## Stored data entries

(* ===== verification/Cli.v ===== *)
(** * The command line (cmd/cli)

    One request to the gateway per command: which one, what it carries, and what
    the process prints and exits with; and that every command finds its route. *)

From Stdlib Require Import Ascii.
From S2P Require Import Prelude GoStrings Urls Types World Auth Integrations Router RouterProps.

Open Scope string_scope.

(** The environment of the process, empty when unset, and [encoding/json] on raw
    messages and answers. *)
Class CliEnv := {
  cli_MLAIOPS_URL : string;
  cli_MLAIOPS_TOKEN : string;
  cli_USER : string;
  cli_FUNCTION_PAYLOAD : string;
  (** [json.Marshal(json.RawMessage(s))]; [json.Unmarshal] then [MarshalIndent]. *)
  raw_json : string → option string;
  indented_json : string → option string
}.

(** [env] *)
Definition env (value fallback : string) : string := if decide (value = "") then fallback else value.

(** The body of a request: an object of strings, or raw text. *)
Inductive cli_body : Type :=
  | Fields (fields : list (string * string))
  | RawMessage (text : string).

Definition command : Type := string * string * option cli_body.

(** The commands that list, by the arguments joined. *)
Definition list_commands : list (string * string) := [
  ("project list", "/api/v1/projects");
  ("pipeline list", "/api/v1/pipelines/runs");
  ("pipeline definitions", "/api/v1/pipelines/definitions");
  ("function list", "/api/v1/functions");
  ("model list", "/api/v1/models");
  ("agent list", "/api/v1/agents");
  ("tool list", "/api/v1/tools");
  ("connection list", "/api/v1/connections");
  ("audit list", "/api/v1/audit")
].

(** The arguments after the program's name, by their index; the first two. *)
Definition arg (args : list string) (i : nat) : string := default "" (args !! i).
Definition verb (args : list string) : list string := take 2 args.

Section cli.
Context `{CliEnv}.

Definition payload : cli_body := RawMessage (env cli_FUNCTION_PAYLOAD "{}").

(** The command of the arguments after the program's name; [None] for the usage. *)
Definition command_of (args : list string) : option command :=
  match list_find (λ c, c.1 = Join args " ") list_commands with
  | Some (_, (_, path)) => Some ("GET", path, None)
  | None =>
      if decide (length args = 3%nat ∧ verb args = ["pipeline"; "submit"]) then
        Some ("POST", "/api/v1/pipelines/submit",
              Some (Fields [("project_id", arg args 2); ("name", "training-pipeline")])) else
      if decide (length args = 4%nat ∧ verb args = ["pipeline"; "submit"]) then
        Some ("POST", "/api/v1/pipelines/submit",
              Some (Fields [("project_id", arg args 2); ("definition_id", arg args 3)])) else
      if decide (5 ≤ length args ∧ verb args = ["function"; "deploy"])%nat then
        Some ("POST", "/api/v1/functions",
              Some (Fields [("project_id", arg args 2); ("name", arg args 3); ("image", arg args 4)])) else
      if decide (3 ≤ length args ∧ verb args = ["function"; "invoke"])%nat then
        Some ("POST", "/api/v1/functions/" ++ PathEscape (arg args 2) ++ "/invoke", Some payload) else
      if decide (3 ≤ length args ∧ verb args = ["function"; "invoke-async"])%nat then
        Some ("POST", "/api/v1/functions/" ++ PathEscape (arg args 2) ++ "/invoke-async", Some payload) else
      if decide (4 ≤ length args ∧ verb args = ["project"; "connect"])%nat then
        let branch := if decide (4 < length args)%nat then arg args 4 else "main" in
        Some ("PUT", "/api/v1/projects/" ++ PathEscape (arg args 2) ++ "/repository",
              Some (Fields [("url", arg args 3); ("default_branch", branch)]))
      else None
  end.

(** What a run of the program comes to: its exit status, and its two outputs. *)
Record run_result := mkRunResult { rr_status : Z; rr_stdout : string; rr_stderr : string }.

(** [fmt.Fprintln] *)
Definition println (s : string) : string := s ++ String "010" "".

Definition usage_text : string :=
  println "usage: mlaiops <project|pipeline|function|model|agent|tool|connection|audit> list"
  ++ println "       mlaiops pipeline definitions | pipeline submit <project-id> [definition-id]"
  ++ println "       mlaiops function deploy <project-id> <name> <image> | function <invoke|invoke-async> <name>"
  ++ println "       mlaiops project connect <project-id> <repository-url> [branch]".

Definition fatal (e : gerror) : run_result := mkRunResult 1 "" (println (error_text e)).

Definition marshal `{Net} (body : cli_body) : option string :=
  match body with
  | Fields fields => json_value (AObj ((λ '(key, value), (key, AStr value)) <$> fields))
  | RawMessage text => raw_json text
  end.

(** [main], for the arguments after the program's name. *)
Definition cli_main `{Net} (args : list string) : M run_result :=
  match command_of args with
  | None => mret (mkRunResult 2 "" usage_text)
  | Some (method, path, body) =>
      match match body with None => Some None | Some body => Some <$> marshal body end with
      | None => mret (fatal (ErrIO "json"))
      | Some raw =>
          response ← ask (λ k, http_do k (mkHttpRequest method
            (env cli_MLAIOPS_URL "http://localhost:8080" ++ path)
            (("Content-Type", "application/json") :: ("X-MLAIOps-Actor", env cli_USER "cli")
             :: (if decide (cli_MLAIOPS_TOKEN = "") then []
                 else [("Authorization", "Bearer " ++ cli_MLAIOPS_TOKEN)])) raw));
          mret (match response with
                | Err e => fatal e
                | Ok response =>
                    if decide (300 ≤ hp_StatusCode response)%Z
                    then mkRunResult 1 "" (println (hp_Body response))
                    else mkRunResult 0 (println (default (hp_Body response) (indented_json (hp_Body response)))) ""
                end)
      end
  end.
End cli.

(** ** Every command finds its route *)

Lemma plain_not_percent : forallb (λ a, negb (plain_byte a && byte_is 37 a)) (ascii_of_nat <$> seq 0 256) = true.
Proof. vm_compute. reflexivity. Qed.

Lemma unescape_escape_byte a s : unescape_path (escape_byte a ++ s) = String a <$> unescape_path s.
Proof.
  unfold escape_byte. destruct (plain_byte a) eqn:E; [|apply unescape_percent].
  rewrite str_app_cons, str_app_nil_l. cbn [unescape_path].
  pose proof (forall_bytes _ plain_not_percent a) as Ha. cbn beta in Ha. rewrite E in Ha. cbn [andb] in Ha.
  by apply negb_true_iff in Ha as ->.
Qed.

Lemma unescape_path_PathEscape s : unescape_path (PathEscape s) = Some s.
Proof. induction s as [|a s IH]; [done|]. cbn [PathEscape]. by rewrite unescape_escape_byte, IH. Qed.

Lemma pathUnescape_PathEscape s : pathUnescape (PathEscape s) = s.
Proof. unfold pathUnescape. by rewrite unescape_path_PathEscape. Qed.

Lemma PathEscape_plain s t : unescape_path t = Some t → PathEscape s = t → s = t.
Proof. intros Ht E. pose proof (unescape_path_PathEscape s) as Hs. rewrite E, Ht in Hs. by injection Hs. Qed.

(** A name that can be a segment of a path. *)
Definition nameable (name : string) : Prop := name ∉ [""; "."; ".."; "/"].

(** A clean path around one named segment. *)
Lemma named_path before name after p :
  nameable name → p = Join (before ++ PathEscape name :: after) "/" →
  head before = Some "" → Forall (λ s, contains_byte "/" s = false) (before ++ after) →
  Forall (λ s, s ≠ "" ∧ s ≠ "." ∧ s ≠ "..") (tail before ++ after) →
  HasSuffix p "/" = false →
  Split p "/" = (before ++ PathEscape name :: after)%list ∧ cleanPath p = p.
Proof.
  intros Hname -> Hhead Hslash Hkept Hsuffix. destruct before as [|h before]; [done|]. injection Hhead as ->.
  cbn [tail] in Hkept. apply Forall_app in Hslash as [Hs1 Hs2].
  assert (contains_byte "/" (PathEscape name) = false) as Hn.
  { apply (all_bytes_contains segment_byte); [done|apply PathEscape_segment]. }
  assert (Split (Join (("" :: before) ++ PathEscape name :: after)%list "/") "/"
          = (("" :: before) ++ PathEscape name :: after)%list) as Hsplit.
  { apply Split_Join; [done|]. apply Forall_app. split; [done|]. by constructor. }
  split; [done|]. unfold cleanPath, clean_segments. rewrite Hsuffix, Hsplit. cbn [andb app].
  assert (∀ l acc, Forall (λ s, s ≠ "" ∧ s ≠ "." ∧ s ≠ "..") l → foldl clean_step acc l = (acc ++ l)%list) as Hfold.
  { induction l as [|x l IH]; intros acc Hl; [by rewrite app_nil_r|]. apply Forall_cons in Hl as [Hx Hl].
    cbn [foldl]. rewrite IH by done. unfold clean_step. rewrite !decide_False by tauto. by rewrite <-app_assoc. }
  cbn [foldl]. change (clean_step [] "") with (@nil string). rewrite Hfold.
  - by destruct before.
  - apply Forall_app in Hkept as [Hb Ha]. apply Forall_app. split; [done|]. constructor; [|done].
    unfold nameable in Hname. split_and!; intros E; apply PathEscape_plain in E; try done; subst name; set_solver.
Qed.

Definition named_routes : list (string * string * string * string) := [
  ("POST", "functions", "invoke", "invokeFunction");
  ("POST", "functions", "invoke-async", "invokeFunctionAsync");
  ("PUT", "projects", "repository", "setProjectRepository")
].

Lemma named_route method area last handler name :
  (method, area, last, handler) ∈ named_routes → nameable name →
  ∃ r values, mux method (("/api/v1/" ++ area ++ "/") ++ PathEscape name ++ "/" ++ last) = ToHandler r values
  ∧ r ∈ routes ∧ rt_method r = method ∧ rt_handler r = handler ∧ snd <$> values = [name].
Proof.
  intros Hin Hname. set (p := (_ ++ PathEscape name ++ _)).
  assert (∃ key, mkRoute method ("/api/v1/" ++ area ++ "/{" ++ key ++ "}/" ++ last) handler ∈ routes
          ∧ Split ("/api/v1/" ++ area ++ "/{" ++ key ++ "}/" ++ last) "/"
            = [""; "api"; "v1"; area; "{" ++ key ++ "}"; last]
          ∧ TrimByte "}" (TrimByte "{" ("{" ++ key ++ "}")) = key) as (key&Hr&Hsplit&Hkey).
  { repeat (apply elem_of_cons in Hin as [[= -> -> -> ->]|Hin]; [|]); [exists "name"|exists "name"|exists "id"|
      by apply not_elem_of_nil in Hin]; (split_and!; [compute_done|reflexivity|reflexivity]). }
  set (r := mkRoute _ _ _) in *. exists r, [(key, name)]. split_and!; try done.
  assert (Split p "/" = [""; "api"; "v1"; area; PathEscape name; last] ∧ cleanPath p = p) as [Hp Hclean].
  { apply (named_path [""; "api"; "v1"; area] name [last]); try done.
    - unfold p. cbn [app Join]. by rewrite <-!str_app_assoc.
    - cbn [app]. repeat (apply elem_of_cons in Hin as [[= -> -> -> ->]|Hin]; [|]); [..|by apply not_elem_of_nil in Hin];
        repeat constructor.
    - cbn [app tail]. repeat (apply elem_of_cons in Hin as [[= -> -> -> ->]|Hin]; [|]);
        [..|by apply not_elem_of_nil in Hin]; repeat constructor; done.
    - unfold p, HasSuffix. rewrite !str_rev_app.
      repeat (apply elem_of_cons in Hin as [[= -> -> -> ->]|Hin]; [reflexivity|]). by apply not_elem_of_nil in Hin. }
  assert (is_wildcard ("{" ++ key ++ "}") = true) as Hw by apply HasPrefix_app.
  assert (is_wildcard area = false ∧ is_wildcard last = false ∧ pathUnescape area = area ∧ pathUnescape last = last)
    as (Ha&Hl&Hua&Hul).
  { repeat (apply elem_of_cons in Hin as [[= -> -> -> ->]|Hin]; [by split_and!|]). by apply not_elem_of_nil in Hin. }
  rewrite (mux_route method p r Hr); [|..|done].
  - unfold r. cbn [rt_pattern]. rewrite Hsplit, Hp. cbn [path_values]. rewrite Hw, Ha, Hl, Hkey, pathUnescape_PathEscape. done.
  - unfold route_matches, r. cbn [rt_pattern]. rewrite Hsplit, Hp. apply andb_true_iff. split.
    + unfold method_matches. cbn [rt_method]. by rewrite bool_decide_eq_true_2.
    + cbn [segments_match]. unfold segment_matches.
      change (is_wildcard "") with false. change (is_wildcard "api") with false. change (is_wildcard "v1") with false.
      rewrite Hw, Ha, Hl, pathUnescape_PathEscape, Hua, Hul.
      assert (PathEscape name ≠ "" ∧ name ≠ "/") as Hne.
      { unfold nameable in Hname. split; [intros E; apply PathEscape_plain in E; [subst|done]|intros ->]; set_solver. }
      rewrite (bool_decide_eq_true_2 _ Hne), !bool_decide_eq_true_2; done.
Qed.

(** The names a command puts in its path, and the handler it asks for. *)
Definition names_of (args : list string) : list string :=
  if decide (verb args ∈ [["function"; "invoke"]; ["function"; "invoke-async"]; ["project"; "connect"]])
  then [arg args 2] else [].

Definition verb_handlers : list (list string * string) := [
  (["pipeline"; "submit"], "submitPipeline");
  (["function"; "deploy"], "deployFunction");
  (["function"; "invoke"], "invokeFunction");
  (["function"; "invoke-async"], "invokeFunctionAsync");
  (["project"; "connect"], "setProjectRepository")
].

(** A line that lists has none of these verbs. *)
Lemma list_command_verb args path :
  (Join args " ", path) ∈ list_commands → verb args ∉ verb_handlers.*1.
Proof.
  intros Hl Hv. unfold verb in Hv. destruct args as [|a [|b args]]; try (revert Hv; compute_done).
  { cbn in Hv. repeat (apply elem_of_cons in Hv as [[=]|Hv]). by apply not_elem_of_nil in Hv. }
  cbn [take] in Hv.
  repeat (apply elem_of_cons in Hv as [[= -> ->]|Hv];
    [repeat (apply elem_of_cons in Hl as [E|Hl]; [by destruct args; discriminate E|]); by apply not_elem_of_nil in Hl|]).
  by apply not_elem_of_nil in Hv.
Qed.

Lemma named_verbs v :
  v ∈ [["function"; "invoke"]; ["function"; "invoke-async"]; ["project"; "connect"]] → v ∈ verb_handlers.*1.
Proof.
  intros Hin. repeat (apply elem_of_cons in Hin as [->|Hin]; [compute_done|]). by apply not_elem_of_nil in Hin.
Qed.

Lemma verb_handler_unique v h h' : (v, h) ∈ verb_handlers → (v, h') ∈ verb_handlers → h = h'.
Proof.
  intros Hh Hh'.
  repeat (apply elem_of_cons in Hh as [[= -> ->]|Hh];
    [repeat (apply elem_of_cons in Hh' as [E|Hh']; [by simplify_eq|]); by apply not_elem_of_nil in Hh'|]).
  by apply not_elem_of_nil in Hh.
Qed.

(** What a command with a verb comes to, once its route is found. *)
Lemma verb_routed args v handler method path {B} (body : option B) names :
  verb args = v → (v, handler) ∈ verb_handlers →
  (∃ r values, mux method path = ToHandler r values ∧ r ∈ routes ∧ rt_method r = method ∧ rt_handler r = handler
   ∧ snd <$> values = names) →
  ∃ r values, mux method path = ToHandler r values ∧ r ∈ routes ∧ rt_method r = method
  ∧ snd <$> values = names
  ∧ (∀ handler, (verb args, handler) ∈ verb_handlers → rt_handler r = handler)
  ∧ (verb args ∉ verb_handlers.*1 → method = "GET" ∧ body = None).
Proof.
  intros -> Hv (r&values&Hmux&Hr&Hm&Hh&Hvalues). exists r, values. split_and!; try done.
  - intros h Hh'. rewrite Hh. by eapply verb_handler_unique.
  - intros Hn. destruct Hn. apply list_elem_of_fmap. by eexists (_, _).
Qed.

Lemma list_command_routed path :
  path ∈ list_commands.*2 → ∃ r, r ∈ routes ∧ rt_method r = "GET" ∧ mux "GET" path = ToHandler r [].
Proof.
  intros Hp. apply list_elem_of_fmap in Hp as ([name p]&->&Hp). cbn.
  repeat (apply elem_of_cons in Hp as [[= -> ->]|Hp];
    [eexists; split_and!; [| |vm_compute; reflexivity]; compute_done|]).
  by apply not_elem_of_nil in Hp.
Qed.

Ltac literal_route :=
  eexists _, []; split_and!;
    [vm_compute; reflexivity|compute_done|reflexivity..].
Ltac by_verb handler names :=
  match goal with
  | H : verb ?args = ?v |- _ =>
      assert (names_of args = names) as Hnames by (unfold names_of; rewrite H; reflexivity); rewrite Hnames in *;
      apply (verb_routed args v handler); [exact H|compute_done|]
  end.
Ltac by_name area last :=
  match goal with
  | H : Forall nameable _ |- _ =>
      apply Forall_cons_1 in H as [H _]; eapply (named_route _ area last); [compute_done|exact H]
  end.


#[local] Instance plain_cli : CliEnv := {|
  cli_MLAIOPS_URL := ""; cli_MLAIOPS_TOKEN := ""; cli_USER := ""; cli_FUNCTION_PAYLOAD := "";
  raw_json := Some; indented_json := λ _, None
|}.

## What is needed
Using the records above, restate word for word the lines from the one with "Definition verb (args" through the one with "args 3)])) else", both included.

## Written solution
Definition verb (args : list string) : list string := take 2 args.

Section cli.
Context `{CliEnv}.

Definition payload : cli_body := RawMessage (env cli_FUNCTION_PAYLOAD "{}").

(** The command of the arguments after the program's name; [None] for the usage. *)
Definition command_of (args : list string) : option command :=
  match list_find (λ c, c.1 = Join args " ") list_commands with
  | Some (_, (_, path)) => Some ("GET", path, None)
  | None =>
      if decide (length args = 3%nat ∧ verb args = ["pipeline"; "submit"]) then
        Some ("POST", "/api/v1/pipelines/submit",
              Some (Fields [("project_id", arg args 2); ("name", "training-pipeline")])) else
      if decide (length args = 4%nat ∧ verb args = ["pipeline"; "submit"]) then
        Some ("POST", "/api/v1/pipelines/submit",
              Some (Fields [("project_id", arg args 2); ("definition_id", arg args 3)])) else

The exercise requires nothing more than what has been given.